══ Data extracts
(* ===== verification/Gguf.v ===== *)
(** * GGUF containers of [gguf.rs]

    Metadata and the tensor table of a GGUF file, read through the buffered
    reader, and the records of its tensors. *)

From S2P Require Import Prelude Errors Cancel Tensor Identity Order Limits Quantization Inventory.
From S2P Require Import FileReader.
Local Open Scope N_scope.

(** [b"GGUF"]. *)
Definition MAGIC : bytes := [Byte.x47; Byte.x47; Byte.x55; Byte.x46].
Definition DEFAULT_ALIGNMENT : N := 32.
Definition MIN_VERSION : N := 2.
Definition MAX_VERSION : N := 3.
Definition ENCODING_VERSION : N := 1.
Definition MAX_METADATA_NESTING_DEPTH : nat := 64.

(** ** Values *)

(** Signed integers by value, floating-point numbers by their bits. *)
Inductive GgufArray :=
  | Arrays (values : list GgufArray)
  | U8s (values : list N)
  | I8s (values : list Z)
  | U16s (values : list N)
  | I16s (values : list Z)
  | U32s (values : list N)
  | I32s (values : list Z)
  | F32s (values : list N)
  | Bools (values : list bool)
  | Strings (values : list string)
  | U64s (values : list N)
  | I64s (values : list Z)
  | F64s (values : list N).

Inductive GgufValue :=
  | GgufU8 (value : N)
  | GgufI8 (value : Z)
  | GgufU16 (value : N)
  | GgufI16 (value : Z)
  | GgufU32 (value : N)
  | GgufI32 (value : Z)
  | GgufF32 (value : N)
  | GgufBool (value : bool)
  | GgufString (value : string)
  | GgufArrayValue (value : GgufArray)
  | GgufU64 (value : N)
  | GgufI64 (value : Z)
  | GgufF64 (value : N).

Definition as_u64 (v : GgufValue) : option N :=
  match v with
  | GgufU8 n | GgufU16 n | GgufU32 n | GgufU64 n => Some n
  | _ => None
  end.

Definition as_str (v : GgufValue) : option string :=
  match v with GgufString s => Some s | _ => None end.

Record GgufMetadata := {
  gguf_version : N;
  gguf_alignment : N;
  gguf_entries : gmap string GgufValue
}.

(** ** Storage types *)

Inductive GgmlType :=
  | Ggml_F32 | Ggml_F16 | Ggml_Q4_0 | Ggml_Q4_1 | Ggml_Q5_0 | Ggml_Q5_1
  | Ggml_Q8_0 | Ggml_Q8_1 | Ggml_Q2K | Ggml_Q3K | Ggml_Q4K | Ggml_Q5K
  | Ggml_Q6K | Ggml_Q8K | Ggml_Iq2Xxs | Ggml_Iq2Xs | Ggml_Iq3Xxs | Ggml_Iq1S
  | Ggml_Iq4Nl | Ggml_Iq3S | Ggml_Iq2S | Ggml_Iq4Xs | Ggml_I8 | Ggml_I16
  | Ggml_I32 | Ggml_I64 | Ggml_F64 | Ggml_Iq1M | Ggml_Bf16 | Ggml_Tq1_0
  | Ggml_Tq2_0 | Ggml_Mxfp4 | Ggml_Nvfp4 | Ggml_Q1_0 | Ggml_Q2_0.

#[export] Instance GgmlType_eq_dec : EqDecision GgmlType.
Proof. solve_decision. Defined.

Definition GgmlType_ALL : list GgmlType :=
  [Ggml_F32; Ggml_F16; Ggml_Q4_0; Ggml_Q4_1; Ggml_Q5_0; Ggml_Q5_1;
   Ggml_Q8_0; Ggml_Q8_1; Ggml_Q2K; Ggml_Q3K; Ggml_Q4K; Ggml_Q5K;
   Ggml_Q6K; Ggml_Q8K; Ggml_Iq2Xxs; Ggml_Iq2Xs; Ggml_Iq3Xxs; Ggml_Iq1S;
   Ggml_Iq4Nl; Ggml_Iq3S; Ggml_Iq2S; Ggml_Iq4Xs; Ggml_I8; Ggml_I16;
   Ggml_I32; Ggml_I64; Ggml_F64; Ggml_Iq1M; Ggml_Bf16; Ggml_Tq1_0;
   Ggml_Tq2_0; Ggml_Mxfp4; Ggml_Nvfp4; Ggml_Q1_0; Ggml_Q2_0].

Definition ggml_from_code (code : N) : result GgmlType :=
  match code with
  | 0 => Ok Ggml_F32 | 1 => Ok Ggml_F16 | 2 => Ok Ggml_Q4_0 | 3 => Ok Ggml_Q4_1
  | 6 => Ok Ggml_Q5_0 | 7 => Ok Ggml_Q5_1 | 8 => Ok Ggml_Q8_0 | 9 => Ok Ggml_Q8_1
  | 10 => Ok Ggml_Q2K | 11 => Ok Ggml_Q3K | 12 => Ok Ggml_Q4K | 13 => Ok Ggml_Q5K
  | 14 => Ok Ggml_Q6K | 15 => Ok Ggml_Q8K | 16 => Ok Ggml_Iq2Xxs | 17 => Ok Ggml_Iq2Xs
  | 18 => Ok Ggml_Iq3Xxs | 19 => Ok Ggml_Iq1S | 20 => Ok Ggml_Iq4Nl | 21 => Ok Ggml_Iq3S
  | 22 => Ok Ggml_Iq2S | 23 => Ok Ggml_Iq4Xs | 24 => Ok Ggml_I8 | 25 => Ok Ggml_I16
  | 26 => Ok Ggml_I32 | 27 => Ok Ggml_I64 | 28 => Ok Ggml_F64 | 29 => Ok Ggml_Iq1M
  | 30 => Ok Ggml_Bf16 | 34 => Ok Ggml_Tq1_0 | 35 => Ok Ggml_Tq2_0 | 39 => Ok Ggml_Mxfp4
  | 40 => Ok Ggml_Nvfp4 | 41 => Ok Ggml_Q1_0 | 42 => Ok Ggml_Q2_0
  | _ => Err Unsupported
  end.

Definition ggml_code (t : GgmlType) : N :=
  match t with
  | Ggml_F32 => 0 | Ggml_F16 => 1 | Ggml_Q4_0 => 2 | Ggml_Q4_1 => 3 | Ggml_Q5_0 => 6
  | Ggml_Q5_1 => 7 | Ggml_Q8_0 => 8 | Ggml_Q8_1 => 9 | Ggml_Q2K => 10 | Ggml_Q3K => 11
  | Ggml_Q4K => 12 | Ggml_Q5K => 13 | Ggml_Q6K => 14 | Ggml_Q8K => 15 | Ggml_Iq2Xxs => 16
  | Ggml_Iq2Xs => 17 | Ggml_Iq3Xxs => 18 | Ggml_Iq1S => 19 | Ggml_Iq4Nl => 20 | Ggml_Iq3S => 21
  | Ggml_Iq2S => 22 | Ggml_Iq4Xs => 23 | Ggml_I8 => 24 | Ggml_I16 => 25 | Ggml_I32 => 26
  | Ggml_I64 => 27 | Ggml_F64 => 28 | Ggml_Iq1M => 29 | Ggml_Bf16 => 30 | Ggml_Tq1_0 => 34
  | Ggml_Tq2_0 => 35 | Ggml_Mxfp4 => 39 | Ggml_Nvfp4 => 40 | Ggml_Q1_0 => 41 | Ggml_Q2_0 => 42
  end.

Definition ggml_name (t : GgmlType) : string :=
  match t with
  | Ggml_F32 => "f32" | Ggml_F16 => "f16" | Ggml_Q4_0 => "q4_0" | Ggml_Q4_1 => "q4_1"
  | Ggml_Q5_0 => "q5_0" | Ggml_Q5_1 => "q5_1" | Ggml_Q8_0 => "q8_0" | Ggml_Q8_1 => "q8_1"
  | Ggml_Q2K => "q2_k" | Ggml_Q3K => "q3_k" | Ggml_Q4K => "q4_k" | Ggml_Q5K => "q5_k"
  | Ggml_Q6K => "q6_k" | Ggml_Q8K => "q8_k" | Ggml_Iq2Xxs => "iq2_xxs" | Ggml_Iq2Xs => "iq2_xs"
  | Ggml_Iq3Xxs => "iq3_xxs" | Ggml_Iq1S => "iq1_s" | Ggml_Iq4Nl => "iq4_nl" | Ggml_Iq3S => "iq3_s"
  | Ggml_Iq2S => "iq2_s" | Ggml_Iq4Xs => "iq4_xs" | Ggml_I8 => "i8" | Ggml_I16 => "i16"
  | Ggml_I32 => "i32" | Ggml_I64 => "i64" | Ggml_F64 => "f64" | Ggml_Iq1M => "iq1_m"
  | Ggml_Bf16 => "bf16" | Ggml_Tq1_0 => "tq1_0" | Ggml_Tq2_0 => "tq2_0" | Ggml_Mxfp4 => "mxfp4"
  | Ggml_Nvfp4 => "nvfp4" | Ggml_Q1_0 => "q1_0" | Ggml_Q2_0 => "q2_0"
  end.

Definition ggml_values_per_block (t : GgmlType) : N :=
  match t with
  | Ggml_F32 | Ggml_F16 | Ggml_I8 | Ggml_I16 | Ggml_I32 | Ggml_I64
  | Ggml_F64 | Ggml_Bf16 => 1
  | Ggml_Q4_0 | Ggml_Q4_1 | Ggml_Q5_0 | Ggml_Q5_1 | Ggml_Q8_0 | Ggml_Q8_1
  | Ggml_Iq4Nl | Ggml_Mxfp4 => 32
  | Ggml_Nvfp4 | Ggml_Q2_0 => 64
  | Ggml_Q1_0 => 128
  | Ggml_Q2K | Ggml_Q3K | Ggml_Q4K | Ggml_Q5K | Ggml_Q6K | Ggml_Q8K
  | Ggml_Iq2Xxs | Ggml_Iq2Xs | Ggml_Iq3Xxs | Ggml_Iq1S | Ggml_Iq3S | Ggml_Iq2S
  | Ggml_Iq4Xs | Ggml_Iq1M | Ggml_Tq1_0 | Ggml_Tq2_0 => 256
  end.

Definition ggml_bytes_per_block (t : GgmlType) : N :=
  match t with
  | Ggml_F32 | Ggml_I32 => 4
  | Ggml_F16 | Ggml_I16 | Ggml_Bf16 => 2
  | Ggml_I8 => 1
  | Ggml_I64 | Ggml_F64 => 8
  | Ggml_Q4_0 | Ggml_Iq4Nl | Ggml_Q1_0 | Ggml_Q2_0 => 18
  | Ggml_Q4_1 => 20
  | Ggml_Q5_0 => 22
  | Ggml_Q5_1 => 24
  | Ggml_Q8_0 => 34
  | Ggml_Q8_1 | Ggml_Nvfp4 => 36
  | Ggml_Q2K => 84
  | Ggml_Q3K | Ggml_Iq3S => 110
  | Ggml_Q4K => 144
  | Ggml_Q5K => 176
  | Ggml_Q6K => 210
  | Ggml_Q8K => 292
  | Ggml_Iq2Xxs | Ggml_Tq2_0 => 66
  | Ggml_Iq2Xs => 74
  | Ggml_Iq3Xxs => 98
  | Ggml_Iq1S => 50
  | Ggml_Iq2S => 82
  | Ggml_Iq4Xs => 136
  | Ggml_Iq1M => 56
  | Ggml_Tq1_0 => 54
  | Ggml_Mxfp4 => 17
  end.

Definition ggml_dtype (t : GgmlType) : option DType :=
  match t with
  | Ggml_F32 => Some F32 | Ggml_F16 => Some F16 | Ggml_I8 => Some I8 | Ggml_I16 => Some I16
  | Ggml_I32 => Some I32 | Ggml_I64 => Some I64 | Ggml_F64 => Some F64 | Ggml_Bf16 => Some Bf16
  | _ => None
  end.
(** [GgmlType::encoding]. The names are valid, so [expect] does not panic. *)
Definition ggml_encoding (t : GgmlType) : result (option ImplementationId) :=
  let expect (r : result StableName) := match r with Ok n => Ok n | _ => Panic end in
  match ggml_dtype t with
  | Some _ => mret None
  | None =>
      provider ← expect (StableName_parse "gguf");
      operation ← expect (StableName_parse (ggml_name t));
      mret (Some {| provider := provider; operation := operation; version := ENCODING_VERSION |})
  end.

(** ** Metadata *)

Inductive ValueType :=
  | Type_U8 | Type_I8 | Type_U16 | Type_I16 | Type_U32 | Type_I32 | Type_F32 | Type_Bool
  | Type_String | Type_Array | Type_U64 | Type_I64 | Type_F64.

Definition ValueType_from_raw (value : N) : result ValueType :=
  match value with
  | 0 => Ok Type_U8 | 1 => Ok Type_I8 | 2 => Ok Type_U16 | 3 => Ok Type_I16 | 4 => Ok Type_U32
  | 5 => Ok Type_I32 | 6 => Ok Type_F32 | 7 => Ok Type_Bool | 8 => Ok Type_String
  | 9 => Ok Type_Array | 10 => Ok Type_U64 | 11 => Ok Type_I64 | 12 => Ok Type_F64
  | _ => Err InvalidFormat
  end.

Definition element_bytes (t : ValueType) : N :=
  match t with
  | Type_U8 | Type_I8 | Type_Bool => 1
  | Type_U16 | Type_I16 => 2
  | Type_U32 | Type_I32 | Type_F32 => 4
  | Type_String | Type_U64 | Type_I64 | Type_F64 => 8
  | Type_Array => 12
  end.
════
Give the lines again, exactly as they stand, from the beginning of the data through the line with "(** ** Values *)".

> [Exercise answer]
(* ===== verification/Gguf.v ===== *)
(** * GGUF containers of [gguf.rs]

    Metadata and the tensor table of a GGUF file, read through the buffered
    reader, and the records of its tensors. *)

From S2P Require Import Prelude Errors Cancel Tensor Identity Order Limits Quantization Inventory.
From S2P Require Import FileReader.
Local Open Scope N_scope.

(** [b"GGUF"]. *)
Definition MAGIC : bytes := [Byte.x47; Byte.x47; Byte.x55; Byte.x46].
Definition DEFAULT_ALIGNMENT : N := 32.
Definition MIN_VERSION : N := 2.
Definition MAX_VERSION : N := 3.
Definition ENCODING_VERSION : N := 1.
Definition MAX_METADATA_NESTING_DEPTH : nat := 64.

(** ** Values *)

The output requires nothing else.